▽
(** The caller is freed and the callee cancelled. *)
Lemma tick_spec_witness :
  exists w', scan_alone tick_draws (ScTick true) waiting_world = (ScDone, w') /\
    status_of (w_tasks w') "t" = Some TaskStatusQueued /\
    status_of (w_tasks w') "tb" = Some TaskStatusCancelled.
Proof.
  destruct waiting_world_ok as [Ht Hc].
  destruct (tick_spec tick_draws waiting_world tick_draws_whole Ht Hc)
    as (now & dbnow & w' & E & _ & Hs & _).
  exists w'. split; [exact E|].
  assert (E' : scan_alone tick_draws (ScTick true) waiting_world =
    (ScDone, tick tick_draws waiting_world)) by (vm_compute; reflexivity).
  rewrite E in E'. injection E' as ->. by vm_compute.
Defined.

Lemma overdue_call_is_reached_witness :
  exists c', ledger (w_calls (ticks [tick_draws] waiting_world)) "c1" = Some c' /\
    cc_Status c' = CPCStatusTimedOut.
Proof.
  destruct waiting_world_ok as [Ht Hc].
  apply (overdue_call_is_reached [tick_draws] waiting_world "c1"
    (call_example "c1" CPCStatusPending) (60 * Second)); try done.
  - constructor; [|constructor]. split; [apply tick_draws_whole|].
    by apply Forall_replicate.
  - by vm_compute; lia.
Defined.

(** A rejected call stays rejected: a second rejection and a tick do not touch it. *)
Definition later_events : list CallEvent :=
  EvAdmin (50 * Second) "c0" "again" :: EvTick true :: turns 0 100 [""; ""; ""; ""].

Lemma resolution_final_witness :
  exists c', ledger (w_calls (run_system config_example later_events ([], waiting_world)).2) "c0" =
    Some c' /\ verdict c' = verdict (call_example "c0" CPCStatusRejected).
Proof.
  apply (resolution_final config_example later_events [] waiting_world "c0"
    (call_example "c0" CPCStatusRejected)); [apply waiting_world_ok|done|done|].
  by intros g ?%not_elem_of_nil.
Defined.

(** The callee delivers its envelope. *)
Definition delivering_example : Task :=
  callee_example <| CrossProjectCallID := Some "c1" |> <| ResultEnvelope := Some "ok" |>.

Lemma resolve_spec_witness :
  exists now w', resolve_alone config_example delivering_example (replicate 4 (at_ 20 ""))
      (resolve config_example delivering_example true) waiting_world = (RsDone, w') /\
    w_tasks w' = w_tasks waiting_world /\
    ledger (w_calls w') "c1" = Some (marked now (MkCompleted "ok") (call_example "c1" CPCStatusPending)).
Proof.
  destruct (resolve_spec config_example delivering_example true (replicate 4 (at_ 20 "")) waiting_world
    "c1" (call_example "c1" CPCStatusPending)) as (now & w' & E & Ht & _ & Hl & _);
    [done|done|done|by apply Forall_replicate|by simpl; lia|].
  exists now, w'. split_and!; [exact E|exact Ht|]. rewrite Hl. by vm_compute.
Defined.

(** A caller in [a] that a task of [root] delegated. *)
Definition root_example : Task := task_example "r" "root" TaskStatusWaitingForChildren 50 4 [] None.
Definition delegated_example : Task := caller_example <| ParentTaskID := Some "r" |>.
Definition lineage_world : World := mkWorld [root_example; delegated_example] [] [exec_example] [].
Definition delegated_job : CallJob :=
  (job_example "b" (60 * Second) false) <| cj_task := delegated_example |>.

(** The points a step goes through in one world. *)
Lemma call_reach_turns (P : World -> Prop) j ds w :
  P w -> call_reach config_example P j
    (foldl (fun pc d => (call_turn config_example j d pc w).1) CcStart ds).
Proof.
  intros Hw. induction ds as [|d ds IH] using rev_ind; [apply rtc_refl|].
  rewrite foldl_app. eapply rtc_r; [exact IH|]. by exists d, w.
Qed.

Definition admitted_call : CrossProjectCall :=
  (new_call delegated_job "{}" (10 * Second)) <| cc_ID := "c1" |>.

Definition lineage_example : lineageInfo := mkLineage 1 {["root"; "a"]} ["a"; "root"] false.

Lemma admission_run :
  foldl (fun pc d => (call_turn config_example delegated_job d pc lineage_world).1) CcStart
    [at_ 10 ""; at_ 10 ""; at_ 10 "c1"] = CcInsert lineage_example "{}" admitted_call.
Proof. vm_compute. reflexivity. Qed.

Lemma call_respects_lineage_witness :
  AcceptsCallsFrom (mkCallPolicy ["a*"] [] 2) "a" = true /\
  ("b" ∉ ["a"; "root"]) /\ changes ["a"; "root"] + 1 <= 8.
Proof.
  destruct (call_respects_lineage config_example delegated_job (w_tasks lineage_world)
    lineage_example "{}" admitted_call) as (_ & (callee & Ec & Ha) & _ & Hn & Hd & _).
  { rewrite <- admission_run. by apply call_reach_turns. }
  assert (E : lineage_projects (w_tasks lineage_world) (cj_task delegated_job) = ["a"; "root"])
    by (vm_compute; reflexivity).
  rewrite E in Hn, Hd. split_and!; [|exact Hn|exact Hd].
  assert (E' : cfg_projects config_example !! target delegated_job =
    Some (mkCallPolicy ["a*"] [] 2)) by (vm_compute; reflexivity).
  rewrite E' in Ec. injection Ec as <-. exact Ha.
Defined.

Definition chained_example : Task := callee_example <| Payload := Some (bars 2 "{}") |>.

Lemma call_chain_bounded_witness : Z.of_nat (length [chained_example]) <= 8.
Proof.
  eapply (call_chain_bounded (H := example_payload_stable) config_example 8
    delegated_example [chained_example]); [|done|].
  - intros t. unfold depth_cap. destruct (cfg_projects config_example !! ProjectID t) as [p|] eqn:E;
      [|done]. revert E. apply (map_Forall_lookup_1 (fun _ p => EffectiveMaxCallDepth (Some p) <= 8)).
    by apply (bool_decide_unpack _).
  - eapply (chain_call config_example delegated_job lineage_example "{}" admitted_call "tb"
      (10 * Second)); [|reflexivity|reflexivity|constructor].
    rewrite <- admission_run. by apply call_reach_turns.
Defined.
△
Work to be completed. Each record above is to be returned verbatim.

Task output.
(** The caller is freed and the callee cancelled. *)
Lemma tick_spec_witness :
  exists w', scan_alone tick_draws (ScTick true) waiting_world = (ScDone, w') /\
    status_of (w_tasks w') "t" = Some TaskStatusQueued /\
    status_of (w_tasks w') "tb" = Some TaskStatusCancelled.
Proof.
  destruct waiting_world_ok as [Ht Hc].
  destruct (tick_spec tick_draws waiting_world tick_draws_whole Ht Hc)
    as (now & dbnow & w' & E & _ & Hs & _).
  exists w'. split; [exact E|].
  assert (E' : scan_alone tick_draws (ScTick true) waiting_world =
    (ScDone, tick tick_draws waiting_world)) by (vm_compute; reflexivity).
  rewrite E in E'. injection E' as ->. by vm_compute.
Defined.

Lemma overdue_call_is_reached_witness :
  exists c', ledger (w_calls (ticks [tick_draws] waiting_world)) "c1" = Some c' /\
    cc_Status c' = CPCStatusTimedOut.
Proof.
  destruct waiting_world_ok as [Ht Hc].
  apply (overdue_call_is_reached [tick_draws] waiting_world "c1"
    (call_example "c1" CPCStatusPending) (60 * Second)); try done.
  - constructor; [|constructor]. split; [apply tick_draws_whole|].
    by apply Forall_replicate.
  - by vm_compute; lia.
Defined.

(** A rejected call stays rejected: a second rejection and a tick do not touch it. *)
Definition later_events : list CallEvent :=
  EvAdmin (50 * Second) "c0" "again" :: EvTick true :: turns 0 100 [""; ""; ""; ""].

Lemma resolution_final_witness :
  exists c', ledger (w_calls (run_system config_example later_events ([], waiting_world)).2) "c0" =
    Some c' /\ verdict c' = verdict (call_example "c0" CPCStatusRejected).
Proof.
  apply (resolution_final config_example later_events [] waiting_world "c0"
    (call_example "c0" CPCStatusRejected)); [apply waiting_world_ok|done|done|].
  by intros g ?%not_elem_of_nil.
Defined.

(** The callee delivers its envelope. *)
Definition delivering_example : Task :=
  callee_example <| CrossProjectCallID := Some "c1" |> <| ResultEnvelope := Some "ok" |>.

Lemma resolve_spec_witness :
  exists now w', resolve_alone config_example delivering_example (replicate 4 (at_ 20 ""))
      (resolve config_example delivering_example true) waiting_world = (RsDone, w') /\
    w_tasks w' = w_tasks waiting_world /\
    ledger (w_calls w') "c1" = Some (marked now (MkCompleted "ok") (call_example "c1" CPCStatusPending)).
Proof.
  destruct (resolve_spec config_example delivering_example true (replicate 4 (at_ 20 "")) waiting_world
    "c1" (call_example "c1" CPCStatusPending)) as (now & w' & E & Ht & _ & Hl & _);
    [done|done|done|by apply Forall_replicate|by simpl; lia|].
  exists now, w'. split_and!; [exact E|exact Ht|]. rewrite Hl. by vm_compute.
Defined.

(** A caller in [a] that a task of [root] delegated. *)
Definition root_example : Task := task_example "r" "root" TaskStatusWaitingForChildren 50 4 [] None.
Definition delegated_example : Task := caller_example <| ParentTaskID := Some "r" |>.
Definition lineage_world : World := mkWorld [root_example; delegated_example] [] [exec_example] [].
Definition delegated_job : CallJob :=
  (job_example "b" (60 * Second) false) <| cj_task := delegated_example |>.

(** The points a step goes through in one world. *)
Lemma call_reach_turns (P : World -> Prop) j ds w :
  P w -> call_reach config_example P j
    (foldl (fun pc d => (call_turn config_example j d pc w).1) CcStart ds).
Proof.
  intros Hw. induction ds as [|d ds IH] using rev_ind; [apply rtc_refl|].
  rewrite foldl_app. eapply rtc_r; [exact IH|]. by exists d, w.
Qed.

Definition admitted_call : CrossProjectCall :=
  (new_call delegated_job "{}" (10 * Second)) <| cc_ID := "c1" |>.

Definition lineage_example : lineageInfo := mkLineage 1 {["root"; "a"]} ["a"; "root"] false.

Lemma admission_run :
  foldl (fun pc d => (call_turn config_example delegated_job d pc lineage_world).1) CcStart
    [at_ 10 ""; at_ 10 ""; at_ 10 "c1"] = CcInsert lineage_example "{}" admitted_call.
Proof. vm_compute. reflexivity. Qed.

Lemma call_respects_lineage_witness :
  AcceptsCallsFrom (mkCallPolicy ["a*"] [] 2) "a" = true /\
  ("b" ∉ ["a"; "root"]) /\ changes ["a"; "root"] + 1 <= 8.
Proof.
  destruct (call_respects_lineage config_example delegated_job (w_tasks lineage_world)
    lineage_example "{}" admitted_call) as (_ & (callee & Ec & Ha) & _ & Hn & Hd & _).
  { rewrite <- admission_run. by apply call_reach_turns. }
  assert (E : lineage_projects (w_tasks lineage_world) (cj_task delegated_job) = ["a"; "root"])
    by (vm_compute; reflexivity).
  rewrite E in Hn, Hd. split_and!; [|exact Hn|exact Hd].
  assert (E' : cfg_projects config_example !! target delegated_job =
    Some (mkCallPolicy ["a*"] [] 2)) by (vm_compute; reflexivity).
  rewrite E' in Ec. injection Ec as <-. exact Ha.
Defined.

Definition chained_example : Task := callee_example <| Payload := Some (bars 2 "{}") |>.

Lemma call_chain_bounded_witness : Z.of_nat (length [chained_example]) <= 8.
Proof.
  eapply (call_chain_bounded (H := example_payload_stable) config_example 8
    delegated_example [chained_example]); [|done|].
  - intros t. unfold depth_cap. destruct (cfg_projects config_example !! ProjectID t) as [p|] eqn:E;
      [|done]. revert E. apply (map_Forall_lookup_1 (fun _ p => EffectiveMaxCallDepth (Some p) <= 8)).
    by apply (bool_decide_unpack _).
  - eapply (chain_call config_example delegated_job lineage_example "{}" admitted_call "tb"
      (10 * Second)); [|reflexivity|reflexivity|constructor].
    rewrite <- admission_run. by apply call_reach_turns.
Defined.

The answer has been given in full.